Scenario 2: PET duration was considered equal to 14 days, and patients were equally distributed among valganciclovir, ganciclovir and foscarnet. Ganciclovir and foscarnet are administered at the outpatient department of the hospital.
Cost of CMV disease
Scenario 1. 50% of patients, are considered to be hospitalized. The DRGs considered derives from an analysis of all the hospitalizations with, as primary or secondary diagnoses “99685 – Bone marrow transplant complications” and “0785 – Cytomegalic disease” in Lombardy Region in 2013.25 The hospitalizations identified are related to the following DRGs: DRG 079 “respiratory infections and inflammations with complications, age >17” (2.8% of cases); DRG 403 “lymphoma and non-acute leukemia with complications” (5.6% of cases); DRG 421 “viral disease, age >17” (11.1% of cases); DRG 422 “viral disease and fever of unknown origin, age <18” (2.8% of cases); DRG 473 “acute leukemia without major surgical intervention, age >17” (11.1% of cases); DRG 481 “bone marrow transplant” (25.0% of cases); DRG 574 “major hematologic/immunologic diagnoses excluding sickle cell anemia and coagulopathy” (41.7% of cases). Among these the only DRG identified as pertinent with CMV disease and selected for the analysis was the latter, DRG 574. The outpatient activities considered are: 8 specialist visits, 8 complete blood counts, 8 biochemical examinations, 8 CMV DNA, 2 computed tomography of the thorax (1 not considered in terms of costs for hospitalized patients), 1 esophagogastroduodenoscopy (not considered in terms of costs for hospitalized patients), 1 colonoscopy with flexible endoscopy (not considered in terms of costs for hospitalized patients), 1 magnetic resonance imaging of the brain and encephalic trunk (not considered in terms of costs for hospitalized patients). Furthermore, 21-day therapy of ganciclovir and foscarnet were considered, with the posology described above.
Scenario 2. 10% of patients, are considered to be hospitalized. The DRGs considered derive from an analysis of all the hospitalizations with primary diagnosis “0785 – Cytomegalic disease” in Lombardy Region in 2013.25 The hospitalizations identified are related to the following DRGs: DRG 421 “viral disease, age >17” (98.5% of cases); DRG 578 “infectious and parasitic diseases with surgical intervention” (1.5% of cases). The weighted mean DRG tariff is 2,427 €. The outpatient activities considered are the same of Scenario 1, considering a different proportion of hospitalized patients, leading to a mean cost of 957.3 €. 21-day therapy of ganciclovir and foscarnet were considered, with the posology described above.
Cost of CMV related re-hospitalizations
For scenario 1, the cost is derived from the analysis of CMV related hospitalizations as described for CMV disease, while in scenario 2, the tariff of DRG 421 “viral disease, age >17” was considered.

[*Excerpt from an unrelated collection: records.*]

(** * pop3_check: a shallow embedding of [pop3_check.go]

    The program connects to a POP3 mailbox, logs in, issues [LIST] and
    warns about large messages and about a large mailbox.  This file
    embeds the line session ([readLine], [readLines], [writeLine],
    [Close]) and the checker ([checkMailbox]) together with the parts of
    the Go standard library they rely on ([strings.HasPrefix],
    [strings.TrimSpace], [fmt.Sscanf] with the format ["%d %d"]), and
    proves the properties of the specification about them.

    Conventions.  A Go [string] is a sequence of bytes: Rocq's [string].
    A Go [int] is a 64-bit two's complement integer (the usual target):
    a [Z] kept in range by [wrapInt].  A Go [error] value that may be
    [nil] is an [option error]. *)

From Stdlib Require Import ZArith List String Ascii Bool Lia.
Import ListNotations.

Local Open Scope string_scope.
Local Open Scope list_scope.
Local Open Scope Z_scope.

Set Implicit Arguments.

(* ================================================================== *)
(** * Bytes, runes and UTF-8 *)
(* ================================================================== *)

Module Utf8.

Definition byteZ (a : ascii) : Z := Z.of_N (N_of_ascii a).

(** [utf8.RuneError], [utf8.RuneSelf] and the continuation byte range. *)
Definition RuneError : Z := 0xFFFD.
Definition RuneSelf : Z := 0x80.
Definition locb : Z := 0x80.
Definition hicb : Z := 0xBF.

(** The table [first] of package [utf8]: what the first byte of an
    encoding announces.  [fLead sz lo hi] is a lead byte of an encoding
    of [sz] bytes whose second byte must lie in [lo..hi]. *)
Inductive firstInfo : Type :=
| fAS
| fXX
| fLead (sz : nat) (lo hi : Z).

Definition first (b : Z) : firstInfo :=
  if b <? 0x80 then fAS
  else if b <? 0xC2 then fXX
  else if b <? 0xE0 then fLead 2 locb hicb
  else if b =? 0xE0 then fLead 3 0xA0 hicb
  else if b <? 0xED then fLead 3 locb hicb
  else if b =? 0xED then fLead 3 locb 0x9F
  else if b <? 0xF0 then fLead 3 locb hicb
  else if b =? 0xF0 then fLead 4 0x90 hicb
  else if b <? 0xF4 then fLead 4 locb hicb
  else if b =? 0xF4 then fLead 4 locb 0x8F
  else fXX.

Definition inRange (lo hi b : Z) : bool := (lo <=? b) && (b <=? hi).

(** [utf8.DecodeRuneInString]: the first rune of [s] and its width in
    bytes.  An invalid or truncated encoding yields [(RuneError, 1)],
    the empty string [(RuneError, 0)]. *)
Definition DecodeRuneInString (s : string) : Z * nat :=
  match s with
  | EmptyString => (RuneError, 0%nat)
  | String c0 t0 =>
    let s0 := byteZ c0 in
    match first s0 with
    | fAS => (s0, 1%nat)
    | fXX => (RuneError, 1%nat)
    | fLead sz lo hi =>
      match t0 with
      | EmptyString => (RuneError, 1%nat)
      | String c1 t1 =>
        let s1 := byteZ c1 in
        if negb (inRange lo hi s1) then (RuneError, 1%nat)
        else if (sz <=? 2)%nat
        then (Z.lor (Z.shiftl (Z.land s0 0x1F) 6) (Z.land s1 0x3F), 2%nat)
        else
          match t1 with
          | EmptyString => (RuneError, 1%nat)
          | String c2 t2 =>
            let s2 := byteZ c2 in
            if negb (inRange locb hicb s2) then (RuneError, 1%nat)
            else if (sz <=? 3)%nat
            then (Z.lor (Z.lor (Z.shiftl (Z.land s0 0x0F) 12)
                               (Z.shiftl (Z.land s1 0x3F) 6))
                        (Z.land s2 0x3F), 3%nat)
            else
              match t2 with
              | EmptyString => (RuneError, 1%nat)
              | String c3 _ =>
                let s3 := byteZ c3 in
                if negb (inRange locb hicb s3) then (RuneError, 1%nat)
                else (Z.lor (Z.lor (Z.lor (Z.shiftl (Z.land s0 0x07) 18)
                                          (Z.shiftl (Z.land s1 0x3F) 12))
                                   (Z.shiftl (Z.land s2 0x3F) 6))
                            (Z.land s3 0x3F), 4%nat)
              end
          end
      end
    end
  end.

Fixpoint take (n : nat) (s : string) : string :=
  match n, s with
  | S n', String c t => String c (take n' t)
  | _, _ => EmptyString
  end.

Fixpoint drop (n : nat) (s : string) : string :=
  match n, s with
  | S n', String _ t => drop n' t
  | _, _ => s
  end.

(** The runes of a string in order, each with the bytes it was decoded
    from: what [for _, r := range s] and a rune reader over [s] deliver.
    Every step consumes at least one byte, so [length s] steps are
    enough ([decodeAll_fuel] below). *)
Fixpoint decodeAll (fuel : nat) (s : string) : list (Z * string) :=
  match fuel with
  | O => []
  | S fuel' =>
    match s with
    | EmptyString => []
    | String _ _ =>
      let '(r, w) := DecodeRuneInString s in
      (r, take w s) :: decodeAll fuel' (drop w s)
    end
  end.

Definition decode (s : string) : list (Z * string) :=
  decodeAll (String.length s) s.

Definition runes (s : string) : list Z := map fst (decode s).

Definition encode (l : list (Z * string)) : string :=
  fold_right (fun p acc => (snd p ++ acc)%string) "" l.

End Utf8.

(* ================================================================== *)
(** * Package [strings] *)
(* ================================================================== *)

Module strings.

(** [strings.HasPrefix(s, prefix)]. *)
Definition HasPrefix (s prefix : string) : bool := String.prefix prefix s.

(** [unicode.IsSpace]: the Latin-1 spaces and the code points with the
    White_Space property. *)
Definition IsSpace (r : Z) : bool :=
  Utf8.inRange 0x09 0x0D r || (r =? 0x20) || (r =? 0x85) || (r =? 0xA0)
  || (r =? 0x1680) || Utf8.inRange 0x2000 0x200A r
  || Utf8.inRange 0x2028 0x2029 r || (r =? 0x202F) || (r =? 0x205F)
  || (r =? 0x3000).

Fixpoint dropSpaces (l : list (Z * string)) : list (Z * string) :=
  match l with
  | [] => []
  | p :: l' => if IsSpace (fst p) then dropSpaces l' else l
  end.

(** [strings.TrimSpace(s)]: [s] without its leading and trailing white
    space runes.  Go scans the tail backwards with
    [utf8.DecodeLastRuneInString]; a white space rune is never encoded
    with a first byte that is a continuation byte, so the backward scan
    meets the same white space runes as the forward decoding used
    here. *)
Definition TrimSpace (s : string) : string :=
  Utf8.encode (rev (dropSpaces (rev (dropSpaces (Utf8.decode s))))).

End strings.

(* ================================================================== *)
(** * Go error values *)
(* ================================================================== *)

(** The error values the program can meet.  [net_Error timeout msg] is
    a value that implements [net.Error], with the answer of its
    [Timeout()] method; [plain_error] is any other error of the
    transport (connection reset, broken pipe, ...).  [scan_EOF] is the
    end-of-input error of [fmt.Sscanf] ([io.EOF] or
    [io.ErrUnexpectedEOF]; the program only prints it). *)
Inductive error : Type :=
| io_EOF
| net_Error (timeout : bool) (msg : string)
| plain_error (msg : string)
| errors_New (msg : string)
| scan_EOF
| strconv_NumError (fn : string) (num : list Z) (isRange : bool).

(** [netError, ok := err.(net.Error); ok && netError.Timeout()] *)
Definition isNetTimeout (e : error) : bool :=
  match e with
  | net_Error timeout _ => timeout
  | _ => false
  end.

(** [err == io.EOF] *)
Definition isEOF (e : error) : bool :=
  match e with
  | io_EOF => true
  | _ => false
  end.

(* ================================================================== *)
(** * Go's [int] *)
(* ================================================================== *)

Definition intBits : Z := 64.
Definition minInt : Z := - 2 ^ (intBits - 1).
Definition maxInt : Z := 2 ^ (intBits - 1) - 1.

(** The value an [int] holds after an arithmetic result [z]: two's
    complement wrap-around. *)
Definition wrapInt (z : Z) : Z :=
  (z + 2 ^ (intBits - 1)) mod 2 ^ intBits - 2 ^ (intBits - 1).

Definition inInt (z : Z) : Prop := minInt <= z <= maxInt.

(* ================================================================== *)
(** * Package [strconv] *)
(* ================================================================== *)

Module strconv.

Definition maxUint64 : Z := 2 ^ 64 - 1.

(** The digit loop of [strconv.ParseUint(s, 10, 64)] over the bytes of
    [s], with the value accumulated so far. *)
Fixpoint ParseUint_loop (s0 s : list Z) (n : Z) : Z * option error :=
  match s with
  | [] => (n, None)
  | c :: s' =>
    if negb (Utf8.inRange 48 57 c)
    then (0, Some (strconv_NumError "ParseUint" s0 false))
    else
      let d := c - 48 in
      if maxUint64 / 10 + 1 <=? n
      then (maxUint64, Some (strconv_NumError "ParseUint" s0 true))
      else
        let n1 := n * 10 + d in
        if maxUint64 <? n1
        then (maxUint64, Some (strconv_NumError "ParseUint" s0 true))
        else ParseUint_loop s0 s' n1
  end.

Definition ParseUint (s : list Z) : Z * option error :=
  match s with
  | [] => (0, Some (strconv_NumError "ParseUint" s false))
  | _ => ParseUint_loop s s 0
  end.

Definition isRangeError (e : option error) : bool :=
  match e with
  | Some (strconv_NumError _ _ true) => true
  | _ => false
  end.

(** [strconv.ParseInt(s, 10, 64)] over the bytes of [s]. *)
Definition ParseInt (s0 : list Z) : Z * option error :=
  match s0 with
  | [] => (0, Some (strconv_NumError "ParseInt" s0 false))
  | c :: t =>
    let '(neg, s) :=
      if c =? 43 then (false, t)
      else if c =? 45 then (true, t)
      else (false, s0) in
    let '(un, err) := ParseUint s in
    match err with
    | Some _ =>
      if negb (isRangeError err)
      then (0, Some (strconv_NumError "ParseInt" s0 false))
      else
        (* [un] is [maxUint64] here: one of the two range tests fires *)
        if neg then (- 2 ^ 63, Some (strconv_NumError "ParseInt" s0 true))
        else (2 ^ 63 - 1, Some (strconv_NumError "ParseInt" s0 true))
    | None =>
      let cutoff := 2 ^ 63 in
      if negb neg && (cutoff <=? un)
      then (cutoff - 1, Some (strconv_NumError "ParseInt" s0 true))
      else if neg && (cutoff <? un)
      then (- cutoff, Some (strconv_NumError "ParseInt" s0 true))
      else ((if neg then - un else un), None)
    end
  end.

End strconv.

(* ================================================================== *)
(** * Package [fmt]: [Sscanf] with the format ["%d %d"] *)
(* ================================================================== *)

Module fmt.

Definition eof : Z := -1.
Definition hugeWid : Z := Z.shiftl 1 30.

(** The table [space] of [fmt/scan.go] and its lookup. *)
Definition space : list (Z * Z) :=
  [ (0x0009, 0x000d); (0x0020, 0x0020); (0x0085, 0x0085);
    (0x00a0, 0x00a0); (0x1680, 0x1680); (0x2000, 0x200a);
    (0x2028, 0x2029); (0x202f, 0x202f); (0x205f, 0x205f);
    (0x3000, 0x3000) ].

Fixpoint isSpace_loop (rx : Z) (tbl : list (Z * Z)) : bool :=
  match tbl with
  | [] => false
  | (lo, hi) :: tbl' =>
    if rx <? lo then false
    else if rx <=? hi then true
    else isSpace_loop rx tbl'
  end.

Definition isSpace (r : Z) : bool :=
  if Z.shiftl 1 16 <=? r then false
  else isSpace_loop (r mod 2 ^ 16) space.

(** The scanner's view of its input: the runes not read yet and
    [ss.count], the number of runes consumed.  [ss.limit] and
    [ss.argLimit] are both [hugeWid] for this format (no width). *)
Definition reader : Type := list Z * Z.

(** [ss.getRune]: the next rune, or [eof] at the end of the input or at
    the rune limit. *)
Definition getRune (s : reader) : Z * reader :=
  let '(l, count) := s in
  if hugeWid <=? count then (eof, s)
  else match l with
       | [] => (eof, s)
       | r :: l' => (r, (l', count + 1))
       end.

(** [ss.UnreadRune]; the rune read last is handed back by the caller. *)
Definition UnreadRune (r : Z) (s : reader) : reader :=
  let '(l, count) := s in (r :: l, count - 1).

Definition indexRune (ok : list Z) (r : Z) : bool := existsb (Z.eqb r) ok.

(** [ss.peek(ok)] *)
Definition peek (ok : list Z) (s : reader) : bool :=
  let '(r, _) := getRune s in indexRune ok r.

(** [ss.SkipSpace] with [nlIsSpace = false]: the loop reads one rune
    per turn ([getRune] is written out so that the recursion is on the
    input). *)
Fixpoint SkipSpace_loop (l : list Z) (count : Z) : error + reader :=
  match l with
  | [] => inr (l, count)
  | r :: l' =>
    if hugeWid <=? count then inr (l, count)
    else
      let count' := count + 1 in
      if (r =? 13) && peek [10] (l', count') then SkipSpace_loop l' count'
      else if r =? 10 then inl (errors_New "unexpected newline")
      else if negb (isSpace r) then inr (UnreadRune r (l', count'))
      else SkipSpace_loop l' count'
  end.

Cost of opportunistic infections
Based on the real clinical practice of the center located in Milan, the following infections were considered: aspergillosis (12.5% of cases) and human herpesvirus 6 (HHV6 – 87.5% of cases). For aspergillosis, 10% of patients were considered to be hospitalized. The DRGs considered derive from an analysis of all the hospitalization with primary or secondary diagnosis “1173 – Aspergillosis” in Lombardy Region in 2013.25 The hospitalizations identified are related to the following DRGs: DRG 423 “other diagnosis related to infectious and parasitic diseases” (85.7% of cases); DRG 542 “Tracheostomy with mechanical ventilation 96+ hrs or main diagnosis except face, mouth and neck without major surgical intervention” (1.3% of cases); DRG 578 “infectious and parasitic diseases with surgical intervention” (13.0% of cases). The weighted mean DRG tariff is 6,389 €. The outpatient activities considered are: 8 specialist visits, 8 complete blood counts, 8 aspergillus antigen tests, 2 computed tomography of the thorax, 8 therapeutic drug monitoring of antifungal agents. The drug therapy considered was: the administration of intravenous liposomal Amphotericin B for 50% of patients and oral voriconazole for 50% of patients.26 The total cost estimated for aspergillosis is 2,187.84 €.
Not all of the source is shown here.